À la veille du Nouvel An, la Bibliothèque a reçu un cadeau important et significatif – la nouvelle monographie d’Il’ja Lemeškin, linguiste et historien culturelle qui travaille à l’Université Charles (Prague) et à l’Institut de la langue lituanienne (Vilnius). La parution du livre « Portrait de Francisk Skorina » est un événement significatif dans notre culture, car avec ce livre nous rendons hommage au premier imprimeur, traducteur, écrivain, médecin et botaniste lituanien Francisk Skorina.

Dans le contexte actuel, le livre ressemble à l’ancien Janus romain – le dieu du chemin solaire, du temps et des saisons, des portes et des portails, du début et de la fin, qui était représenté avec deux faces : jeune, face à l’avenir, et âgé, regardant dans le passé. Ruthène (rus) Francisk Skorina apparaît aujourd’hui de la même manière – avec les deux visages. L’un de ses visages contemple Vilnius de cinq cent ans, nous rappelant les débuts de l’impression de livres en Lituanie, l’autre nous regarde nous, les héritiers des traditions culturelles du Grand-Duché de Lituanie : Lituanie, Biélorussie et Ukraine, mais surtout (et surtout maintenant !) il regarde l’avenir de la Russie blanche, d’où il est l’originaire.

Que nous dit le portrait de Francisk Skorina et pourquoi il est si important pour nous ? Francisk Skorina a publié son portrait en décembre de 1517 dans l’un des livres de la Bible (Bivlia ruska), Le Livre de sagesse de Jésus, fils de Sira.

 

Skaryna(Skorina)-Portrait

 

Le livre a été imprimé dans la typographie du marchand Severin, situé dans la vieille ville de Prague. En décembre 2020, la maison d’édition, fondée par l’éminent imprimeur lituanien Petras Kalibatas, a fait pareil : 503 ans plus tard, Petro ofsetas a publié la très belle monographie de I. Lemeškin sur le portrait de F. Skorina, les circonstances de son apparition, ses créateurs, le lieu d’impression et sur bien d’autres choses intéressantes. La glorieuse imprimerie de Vilnius a ajouté une nouvelle publication à la galerie de ses créations exclusives.

 

Le frontispice du livre d’Il’ja Lemeškin «Portrait de Francisk Skorina. Еn commémorant le 550e anniversaire de sa naissance (1470–2020)»

 

En imprimant le livre, la Chancellerie du gouvernement de la République de Lituanie, l’Institut de la langue lituanienne, le Cercle linguistique de Prague, l’auteur du livre et le Petro ofsetas ont honorablement célébré le 550e anniversaire de Francisk Skorina, né en lointain 1470. D’ailleurs, le mérite d’avoir déterminé l’année de naissance appartient au même Il’ja Lemeškin. Jusqu’à récemment, l’année de naissance de F. Skorina était définie sur la base d’hypothèses floues et douteuses, indiquant 1482, 1486, 1490 ou d’autres années. Après avoir scrupuleusement étudié la source documentaire originale – le portrait de F. Skorina, daté de 1517, le chercheur affirme de façon certaine que 1470 est l’année de naissance de l’éditeur. La poétique et les lois du genre du portrait (dans la tradition de la Renaissance nordique, chez les maîtres flamands, allemands et tchèques du début du XVIe siècle) ont permis de conclure sans ambiguïté que la xylographie contient un chronogramme indiquant que en 1517 Francisk Skorina avait 47 ans. Pour un traducteur et éditeur de la Sainte Écriture, c’est l’apogée intellectuelle, et pour notre pays, c’est un événement significatif.
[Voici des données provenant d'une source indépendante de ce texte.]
(* ===== verification/SettingsIo.v ===== *)
(** SettingsIo: what a settings file holds, its checksum, transfers that go
    through, and with them saving and the reading of one record. *)

From Stdlib Require Import Sorting.Sorted.
From S2P Require Import Prelude Buf Bio Crc Eff ByteStr Settings.

Open Scope eff_scope.

(* ------------------------------------------------------------------ *)
(** ** What a file holds *)

Definition entry : Type := text * list Z.

(** A node's value: the first [pos] bytes of its buffer. *)
Definition value (kv : keyval) : list Z :=
  match data (kv_fb kv) with Some d => take (Z.to_nat (pos (kv_fb kv))) d | None => [] end.
Definition entry_of (kv : keyval) : entry := (key kv, value kv).

Definition record_bytes (e : entry) : list Z :=
  kv_hdr_bytes (Z.of_nat (length e.1)) (Z.of_nat (length e.2)) ++ e.1 ++ e.2.
Definition payload (es : list entry) : list Z := concat (map record_bytes es).

(** The checksum: the payload, then the header without it. *)
Definition file_crc (pay tag_ : list Z) (ver_ : Z) : Z :=
  aloe_crc32 (pay ++ tag_ ++ bytes 2 ver_ ++ bytes 4 (Z.of_nat (length pay))) 0.
Definition ck (s : Z) : list Z := bytes 4 s ++ replicate 4 0.
Definition header (pay tag_ : list Z) (ver_ : Z) (crc : Z) : settings_hdr :=
  SettingsHdr tag_ ver_ (ck crc) (Z.of_nat (length pay)).

Definition entry_ok (e : entry) : Prop :=
  Forall is_u8 e.1 /\ Forall (fun b => b <> 0) e.1 /\ (length e.1 <= 255)%nat /\
  Forall is_u8 e.2 /\ Z.of_nat (length e.2) <= 65535.

(** A node whose buffer holds what its position says. *)
Definition node_ok (kv : keyval) : Prop :=
  entry_ok (entry_of kv) /\
  match data (kv_fb kv) with
  | Some d => 0 <= pos (kv_fb kv) <= Z.of_nat (length d)
  | None => True
  end.

(** Adding an entry to a sorted list; the first of a name stays. *)
Fixpoint entry_insert (es : list entry) (e : entry) : list entry :=
  match es with
  | [] => [e]
  | d :: es' => match strcmp e.1 d.1 with Lt => e :: es | Eq => es | Gt => d :: entry_insert es' e end
  end.

Lemma insert_entries root kv : map entry_of (keyval_insert root kv).1 = entry_insert (map entry_of root) (entry_of kv).
Proof.
  induction root as [|d root IH]; [done | ]. cbn [keyval_insert map entry_insert entry_of fst].
  destruct (strcmp (key kv) (key d)); [done | done | ].
  destruct (keyval_insert root kv) as [r b]. cbn [fst map] in *. by rewrite IH.
Qed.

Definition sorted_entries (es : list entry) : Prop := StronglySorted (fun a b => strcmp a.1 b.1 = Lt) es.

Lemma insert_last es e : Forall (fun d => strcmp d.1 e.1 = Lt) es -> entry_insert es e = es ++ [e].
Proof.
  induction 1 as [|d es Hd _ IH]; [done | ]. cbn. by rewrite strcmp_opp, Hd, IH.
Qed.

Lemma insert_sorted es : forall acc, sorted_entries (acc ++ es) -> fold_left entry_insert es acc = acc ++ es.
Proof.
  induction es as [|e es IH]; intros acc Hs; [by rewrite app_nil_r | ]. cbn.
  assert (Hacc : Forall (fun d => strcmp d.1 e.1 = Lt) acc).
  { clear -Hs. induction acc as [|d acc IHa]; [constructor | ]. apply StronglySorted_inv in Hs as [Hs Hd].
    constructor; [ | by apply IHa]. apply Forall_app in Hd as [_ Hd]. by inversion Hd. }
  rewrite (insert_last _ _ Hacc), IH by (by rewrite <- app_assoc). by rewrite <- app_assoc.
Qed.

(* ------------------------------------------------------------------ *)
(** ** Checksums *)

Lemma crc_u32 d s : Forall is_u8 d -> is_u32 s -> is_u32 (aloe_crc32 d s).
Proof. intros Hd Hs. unfold aloe_crc32. by apply not32_u32, crc_fold_u32; [apply not32_u32 | ]. Qed.

Lemma cksum_update_ok s d : is_u32 s ->
  keyval_cksum_update (bytes 4 s ++ replicate 4 0) d = Some (bytes 4 (aloe_crc32 d s) ++ replicate 4 0).
Proof. intros Hs. unfold keyval_cksum_update. by rewrite le_bytes. Qed.

Lemma zero_cksum : replicate 8 0 = bytes 4 0 ++ replicate 4 0.
Proof. reflexivity. Qed.

Lemma bytes_u8 k : forall v, Forall is_u8 (bytes k v).
Proof. induction k; intros v; cbn; [constructor | ]. constructor; [split; apply Z.mod_pos_bound; lia | done]. Qed.

Lemma ck_ok s d : is_u32 s -> keyval_cksum_update (ck s) d = Some (ck (aloe_crc32 d s)).
Proof. apply cksum_update_ok. Qed.

Lemma cksum_hdr_ok s h : is_u32 s -> Forall is_u8 (tag h) ->
  cksum_hdr (ck s) h = Some (ck (aloe_crc32 (tag h ++ bytes 2 (ver h) ++ bytes 4 (payload_len h)) s)).
Proof.
  intros Hs Ht. unfold cksum_hdr. rewrite ck_ok by done. cbn [mbind option_bind].
  rewrite ck_ok by (apply crc_u32; [apply Forall_app; split; [done | apply bytes_u8] | done]).
  by rewrite <- crc32_incremental, <- app_assoc.
Qed.

Lemma record_u8 e : entry_ok e -> Forall is_u8 (record_bytes e).
Proof.
  intros (H1 & _ & _ & H2 & _). unfold record_bytes, kv_hdr_bytes.
  repeat (apply Forall_app; split); done || apply bytes_u8.
Qed.
Lemma payload_u8 es : Forall entry_ok es -> Forall is_u8 (payload es).
Proof. intros H. apply Forall_concat, Forall_map. eapply Forall_impl; [exact H | apply record_u8]. Qed.

(* ------------------------------------------------------------------ *)
(** ** Transfers *)

Lemma put_at_cons f o out : out <> [] -> put_at f o out =
  take (Z.to_nat o) (f ++ replicate (Z.to_nat o - length f) 0) ++ out ++
  drop (Z.to_nat o + length out) (f ++ replicate (Z.to_nat o - length f) 0).
Proof. by destruct out. Qed.

Lemma length_put_at f o out : 0 <= o ->
  Z.of_nat (length (put_at f o out)) <= Z.max (Z.of_nat (length f)) (o + Z.of_nat (length out)).
Proof.
  intros Ho. destruct (decide (out = [])) as [-> | Hn]; [cbn; lia | ]. rewrite put_at_cons by done.
  rewrite !length_app, length_take, length_drop, length_app, length_replicate. lia.
Qed.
Ces précieuses informations ont incité la Chancellerie du gouvernement lituanien à trouver rapidement des fonds pour la préparation et la publication du livre. La nouvelle monographie de I. Lemeškin a poursuivi les efforts de la Bibliothèque de Wrublewski de l’Académie des sciences de Lituanie, pour perpétuer la mémoire de F. Skorina. Notamment pour cette raison la Bibliothèque a publié le livre Pranciškaus Skorinos Rusėniškajai biblijai – 500 (« Бивлии руской Франциска Скорины – 500 лет »).

 

Un nouveau livre «La Bible Ruthène de Francysk Skaryna fête son 500e anniversaire. Pranciškaus Skorinos Rusėniškajai Biblijai – 500»

 

La monographie d’Il’ja Lemeškin contient remarquablement de nombreux éléments élégants qui nous rappellent les propriétés des livres du XVIe siècle. Les livres de la Renaissance se caractérisaient par la variabilité de la composition. Les auteurs, pendant l’impression et la diffusion de livres, prenaient en compte les demandes du client / acheteur / lecteur. Lorsqu’on remarquait qu’il était possible de mieux représenter certains détails, par exemples, les illustrations, les textes ou les paratextes, ces éléments étaient facilement remplacés, complétés ou même supprimés. Dans la monographie d’Il’ja Lemeškin, l’ancienne réalité de l’impression du livre est considérée explicitement (sur la base des éditions de F. Skorina et S. Budny), et le livre lui-même, pour cette raison, prend plusieurs formes. L’une des versions du livre contient un double frontispice : sur le côté gauche il y a l’image originale de la planche xylographique ; sur le côté droit se trouve son empreinte originale. Le frontispice composé, inclus manuellement dans le livre, désigne le processus de transfert de la peinture du cliché sur le papier, en incarnant l’essence même de la typographie, avec laquelle Francisk Skorina a travaillé.

 

       

 

Le premier portrait de la Renaissance représentant un homme commun, originaire de Polotsk et citoyen du Grand-Duché de Lituanie en train de traduire la Bible est considéré par l’auteur sous différents aspects et perspectives, mais surtout dans le contexte de la culture de l’imprimerie tchèque de la première moitié du XVIe siècle. En 1517, le portrait a été peint par le présumé Maître IP et gravé par le Maître du trait fin. Souhaitant poursuivre cette tradition, Il’ja Lemeškin a commandé un portrait contemporain de Francisk Skorina. C’est ainsi qu’est apparu le deuxième portrait xylographique de notre éditeur. Il a été créé par le remarquable artiste tchèque, graphiste et illustrateur de livres Jiří Altman (né en 1942). L’artiste a minutieusement reconstruit l’original (en suivant la technique de traits de l’ancienne xylographie). Une œuvre contemporaine ornait le livre en frontispice.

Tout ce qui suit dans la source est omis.